It was the Southern Baptists who led me to awareness that Christianity is innately degrading, that the Pious will always, necessarily, as an innate theological bias, favor what degrades others — so I always get a thrill of pleasure when somebody looks around and says, “Whoa! These people are some kind of screwed-up!”

Enter Beth Moore. Until she got on the Darker Side of the SBC for her criticisms of Donald Trump, I didn’t know much about her; insofar as I ever thought about her at all, I supposed she was just another empty televangelist mulcting the gullible.

My bad. There’s some real substance to her.

Prominent evangelical author and teacher Beth Moore has said she is no longer a Southern Baptist, a split that comes after her criticism of sexism in the church and condemnation of “Trumpism.”

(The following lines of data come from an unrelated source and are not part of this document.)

(** * ClickUp MCP server: view and space tools, name resolution

    A shallow embedding of

      - [src/services/clickup/view.ts]  (class [ViewService]),
      - [src/tools/view.ts]             (parent resolution and the view handlers),
      - [src/tools/space.ts]            (the space handlers),

    followed by the properties of name resolution, parent resolution, error
    propagation, remote traffic and request construction.

    Asynchronous functions are written in a state-and-exception monad: the
    state is the remote world together with the log of every call that
    left the process, and a rejected promise is a [Thrown] completion.
    The [logOperation] lines of the service only write to the logger and
    are left out. *)

From Stdlib Require Import String Ascii List ZArith Bool Lia PeanoNat.
Import ListNotations.

Set Implicit Arguments.

Local Open Scope string_scope.
Local Open Scope list_scope.

(** ** JavaScript values *)

Module Js.

Infix "+++" := String.append (right associativity, at level 60).

(** The double quote character used inside the template literals. *)
Definition dq : string := String (ascii_of_nat 34) EmptyString.

(** [if (s)] on an optional string: [undefined] and the empty string are
    falsy, every other string is truthy. *)
Definition truthy (s : option string) : bool :=
  match s with
  | None => false
  | Some EmptyString => false
  | Some (String _ _) => true
  end.

(** [`${s}`] where [s] may be [undefined]. *)
Definition template (s : option string) : string :=
  match s with
  | Some v => v
  | None => "undefined"
  end.

(** The value of a truthy optional string, [None] for a falsy one. *)
Definition as_truthy (s : option string) : option string :=
  match s with
  | Some (String c r) => Some (String c r)
  | _ => None
  end.

(** [a || b] on optional strings. *)
Definition or_else (a : option string) (b : string) : string :=
  match a with
  | Some (String c r) => String c r
  | _ => b
  end.

(** [ErrorCode] of [services/clickup/base.ts]; only the two members that
    the view service names are distinguished. *)
Inductive ErrorCode : Type :=
| UNKNOWN
| INVALID_PARAMETER
| OtherCode (code : string).

(** Thrown values: a plain [Error], or a [ClickUpServiceError] with its
    code and the error it wraps. *)
#[local] Unset Elimination Schemes.
Inductive JsError : Type :=
| Error (message : string)
| ClickUpServiceError (message : string) (code : ErrorCode)
                      (data : option JsError).

#[local] Set Elimination Schemes.

Definition message (e : JsError) : string :=
  match e with
  | Error m => m
  | ClickUpServiceError m _ _ => m
  end.

(** [error instanceof ClickUpServiceError] *)
Definition instanceofClickUpServiceError (e : JsError) : bool :=
  match e with
  | Error _ => false
  | ClickUpServiceError _ _ _ => true
  end.

(** How a call completes: normally, or by throwing. *)
Inductive Completion (A : Type) : Type :=
| Returned (a : A)
| Thrown (e : JsError).
Arguments Returned {A} a.
Arguments Thrown {A} e.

“I am still a Baptist, but I can no longer identify with Southern Baptists,” Moore, founder of Living Proof Ministries, told Religion News Service in an interview published Tuesday.

“I love so many Southern Baptist people, so many Southern Baptist churches, but I don’t identify with some of the things in our heritage that haven’t remained in the past,” she said.

Good for her. The Southern Baptists have been shrinking for years and, nowadays, the clear-headed have left and there’s hardly anybody left but the loonies; I doubt her exit will have a measurable effect upon membership. But it will further isolate the SBC as the Kingdom of Retrograde Nutjobs, and that’s not a bad thing.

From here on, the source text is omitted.